Alexander, 74, planned to urge a judge Friday in Los Angeles Superior Court to set a trial date for Lonnie Franklin Jr., who is charged with 10 counts of murder in what have been dubbed the “Grim Sleeper” serial killings that spanned two decades.
Prosecutors are citing Marsy’s Law, a voter-approved victims’ bill of rights that extends the right to a speedy trial — guaranteed for defendants — to family members of victims. It also allows victims to address the court, and Alexander planned to vent his frustration with the system that has allowed the case to languish in court.
“Oh, man, I can’t count how many times I’ve been there,” he said Thursday. “We’re walking into the fifth year.” Franklin, 62, has pleaded not guilty to 10 counts of murder and one count of attempted murder and could face the death penalty if convicted of the shootings and strangulations that occurred from 1985 to 2007, the brunt of them during a period when crack cocaine plagued parts of Los Angeles. The nickname was coined because of the gap between slayings in 1988 and 2002.
Police arrested Franklin in July 2010 after his DNA was connected to more than a dozen crime scenes. They had linked the crimes, but didn’t have a suspect until a crime lab computer traced the sample to one of Franklin’s family members.
An officer posing as a busboy at a pizza parlor got DNA samples from dishes and utensils Franklin had been eating with at a birthday party. For cases that go cold for so many years, the court process can languish. It’s not unusual for capital cases to take years to complete, but Marsy’s Law, passed by voters in 2008, gives victims some leverage in speeding things up, though it’s still not widely used, said attorney Nina Salarno Ashford, a board member of Crime Victims United.
The law allows victims to be heard at bail hearings, parole hearings and sentencing, which used to only happen at the discretion of the judge. Salarno Ashford, whose sister was murdered in 1979, has used the law to represent victims throughout the process, including cross-examining witnesses at trial, and she has successfully argued three times to have trial dates set so the victims could have their day in court.

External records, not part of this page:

(* ===== verification/Dom.v ===== *)
(** [src/ir/dom.c]: the dominator tree, by the Cooper-Harvey-Kennedy iteration
    over a reverse postorder, and its two queries.

    Blocks are their indexes (id - 1). A [u32] array entry is an [option nat]:
    [None] is [IDOM_NONE] or [RPO_NONE], which no block index reaches because
    ids are [u32] (so [<= 0] tests for 0). Reading the parent of a block that has none, which in C
    indexes out of the array, makes the function return [None]. *)
From S2P Require Import Prelude.
From S2P Require Import Ir.
#[local] Open Scope nat_scope.

Notation Slots := (list (option nat)).
Definition slot (a : Slots) (i : nat) : option nat := default None (a !! i).

Record IrDomTree := mkDomTree { t_nblocks : nat; t_entry : nat; t_idom : Slots; t_rpo : Slots }.

(** ** Depth-first search *)

(** One entry of [stack], [inst_pos] and [edge_pos]: the block, its
    instructions from the cursor on, and the next edge of the first of them. *)
Record Frame := mkFrame { fr_block : nat; fr_insts : list IrInst; fr_edge : nat }.

(** The block index of a target, when it names one of the [n] blocks. *)
Definition target_index (n : nat) (v : Z) : option nat :=
  if ((v <=? 0) || (Z.of_nat n <? v))%Z then None else Some (Z.to_nat (v - 1)).

(** The inner [while]: the next well-formed successor from the cursor. *)
Fixpoint scan_edges (n : nat) (es : list IrEdge) (pos : nat) : option (nat * nat) :=
  match es with
  | [] => None
  | e :: es =>
    match target_index n (e_target e) with
    | Some found => Some (found, S pos)
    | None => scan_edges n es (S pos)
    end
  end.
Fixpoint next_succ (n : nat) (ins : list IrInst) (pos : nat) : option (nat * list IrInst * nat) :=
  match ins with
  | [] => None
  | i :: rest =>
    match scan_edges n (drop pos (in_edges i)) pos with
    | Some (found, pos) => Some (found, ins, pos)
    | None => next_succ n rest 0
    end
  end.

Record Dfs := mkDfs { d_stack : list Frame; d_seen : list bool; d_post : list nat }.

Section func.
  Context (f : IrFunc).
  #[local] Notation "'n'" := (length (f_blocks f)).

Definition insts_of (b : nat) : list IrInst := match f_blocks f !! b with Some blk => b_insts blk | None => [] end.
Definition is_seen (seen : list bool) (b : nat) : bool := default false (seen !! b).

(** The body of [while (sp)]. *)
Definition dfs_step (fr : Frame) (rest : list Frame) (s : Dfs) : Dfs :=
  match next_succ n (fr_insts fr) (fr_edge fr) with
  | None => mkDfs rest (d_seen s) (d_post s ++ [fr_block fr])
  | Some (found, ins, pos) =>
    let fr := mkFrame (fr_block fr) ins pos in
    if is_seen (d_seen s) found then mkDfs (fr :: rest) (d_seen s) (d_post s)
    else mkDfs (mkFrame found (insts_of found) 0 :: fr :: rest) (<[found := true]> (d_seen s)) (d_post s)
  end.
Fixpoint dfs_loop (fuel : nat) (s : Dfs) : option Dfs :=
  match fuel, d_stack s with
  | _, [] => Some s
  | O, _ => None
  | S k, fr :: rest => dfs_loop k (dfs_step fr rest s)
  end.

Definition edges_of (b : nat) : list IrEdge := concat (map in_edges (insts_of b)).
(** Every step consumes an edge or a block. *)
Definition dfs_fuel : nat := S (sum_list_with (fun b => S (length (edges_of b))) (seq 0 n)).
Definition dfs : option (list nat) :=
  s ← dfs_loop dfs_fuel (mkDfs [mkFrame 0 (insts_of 0) 0] (<[0 := true]> (replicate n false)) []);
  Some (d_post s).

Definition number_rpo (post : list nat) : Slots :=
  foldl (fun rpo '(i, b) => <[b := Some (length post - 1 - i)]> rpo) (replicate n None) (imap pair post).

(** ** The iteration *)
Definition rpo_gt (a b : option nat) : bool :=
  match a, b with
  | Some x, Some y => y <? x
  | None, Some _ => true
  | _, None => false
  end.

Section iterate.
  Context (rpo : Slots).

Fixpoint climb (fuel : nat) (idom : Slots) (f1 f2 : nat) : option nat :=
  match fuel with
  | O => None
  | S k =>
    if rpo_gt (slot rpo f1) (slot rpo f2) then p ← slot idom f1; climb k idom p f2 else Some f1
  end.
Fixpoint intersect (fuel : nat) (idom : Slots) (f1 f2 : nat) : option nat :=
  match fuel with
  | O => None
  | S k =>
    if f1 =? f2 then Some f1
    else f1 ← climb (S n) idom f1 f2; f2 ← climb (S n) idom f2 f1; intersect k idom f1 f2
  end.

Definition is_pred (j b : nat) : bool :=
  existsb (fun i => existsb (fun e => (e_target e =? Z.of_nat b + 1)%Z) (in_edges i)) (insts_of j).

(** The body of the loop over the candidates [j], on [new_idom]. *)
Definition merge_pred (idom : Slots) (b : nat) (new_idom : option nat) (j : nat) : option (option nat) :=
  match slot rpo j, slot idom j with
  | Some _, Some _ =>
    if is_pred j b then
      match new_idom with
      | None => Some (Some j)
      | Some w => w ← intersect (S (2 * n)) idom w j; Some (Some w)
      end
    else Some new_idom
  | _, _ => Some new_idom
  end.
Fixpoint merge_preds (idom : Slots) (b : nat) (new_idom : option nat) (js : list nat) : option (option nat) :=
  match js with
  | [] => Some new_idom
  | j :: js => new_idom ← merge_pred idom b new_idom j; merge_preds idom b new_idom js
  end.

Definition process (idom : Slots) (b : nat) : option (Slots * bool) :=
  if b =? 0 then Some (idom, false)
  else
    new_idom ← merge_preds idom b None (seq 0 n);
    match new_idom with
    | None => Some (idom, false)
    | Some w => Some (if bool_decide (slot idom b = Some w) then (idom, false) else (<[b := Some w]> idom, true))
    end.
Fixpoint sweep (idom : Slots) (changed : bool) (bs : list nat) : option (Slots * bool) :=
  match bs with
  | [] => Some (idom, changed)
  | b :: bs => '(idom, c) ← process idom b; sweep idom (changed || c) bs
  end.
Fixpoint iterate (fuel : nat) (idom : Slots) (order : list nat) : option Slots :=
  match fuel with
  | O => None
  | S k => '(idom, changed) ← sweep idom false order; if changed : bool then iterate k idom order else Some idom
  end.
End iterate.

Definition ir_domtree_build : option IrDomTree :=
  if n =? 0 then Some (mkDomTree n 0 [] [])
  else
    post ← dfs;
    let rpo := number_rpo post in
    idom ← iterate rpo (S (n * n)) (<[0 := Some 0]> (replicate n None)) (rev post);
    Some (mkDomTree n 0 (<[0 := None]> idom) rpo).
End func.

(** ** The queries; block ids, 0 is [BLOCK_INVALID] *)
Definition ir_idom (t : IrDomTree) (b : Z) : Z :=
  if ((b <=? 0) || (Z.of_nat (t_nblocks t) <? b))%Z then 0%Z
  else match slot (t_idom t) (Z.to_nat (b - 1)) with None => 0%Z | Some p => (Z.of_nat p + 1)%Z end.

(** The climb of [ir_dominates]; [None] is a chain longer than the table. *)
Fixpoint dominates_loop (fuel : nat) (t : IrDomTree) (a cur : nat) : option bool :=
  match slot (t_idom t) cur with
  | None => Some false
  | Some p =>
    if p =? a then Some true else if p =? t_entry t then Some false
    else match fuel with O => None | S k => dominates_loop k t a p end
  end.
Definition ir_dominates (t : IrDomTree) (a b : Z) : option bool :=
  if ((a <=? 0) || (b <=? 0) || (Z.of_nat (t_nblocks t) <? a) || (Z.of_nat (t_nblocks t) <? b))%Z then Some false
  else if (a =? b)%Z then Some true
  else match slot (t_rpo t) (Z.to_nat (b - 1)) with
       | None => Some false
       | Some _ => dominates_loop (t_nblocks t) t (Z.to_nat (a - 1)) (Z.to_nat (b - 1))
       end.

“It’s always been a fault in our system that defendants were able to play a shell game and delay things,” she said. Deputy District Attorney Beth Silverman said the case has been plagued by delays with no end in sight and that the judge has failed to hold the defense to strict deadlines to complete their investigation.
Defense lawyer Seymour Amster blamed the prosecution. He said his expert found DNA from another man at three of the crime scenes and is seeking to test more material because the evidence could help his client. He said the prosecution has opposed releasing the items for testing and have asked for more time to prepare their response.
“There are rumors that I’m trying to delay this thing,” he said. “I’m really not. I’m a strong proponent of do it once, do it right.” Silverman said that she recognizes the need to balance Franklin’s right to prepare for trial but that the court must balance that with the rights of the victims and the community. She said those rights have already been compromised.
A firearms expert who tested guns retired last year, so the testing needed to be done again. Medical examiners and a supervising criminalist at the coroner’s office have retired and will need to be replaced. And the mother of victim Mary Lowe died more than two years ago, depriving her of the chance Alexander and other victims’ families will have to address the court.
“It’s a waiting game,” said Alexander, whose 18-year-old daughter, Monique, was killed in 1988. “I need to keep up my strength. I hope I’m here for the ending.”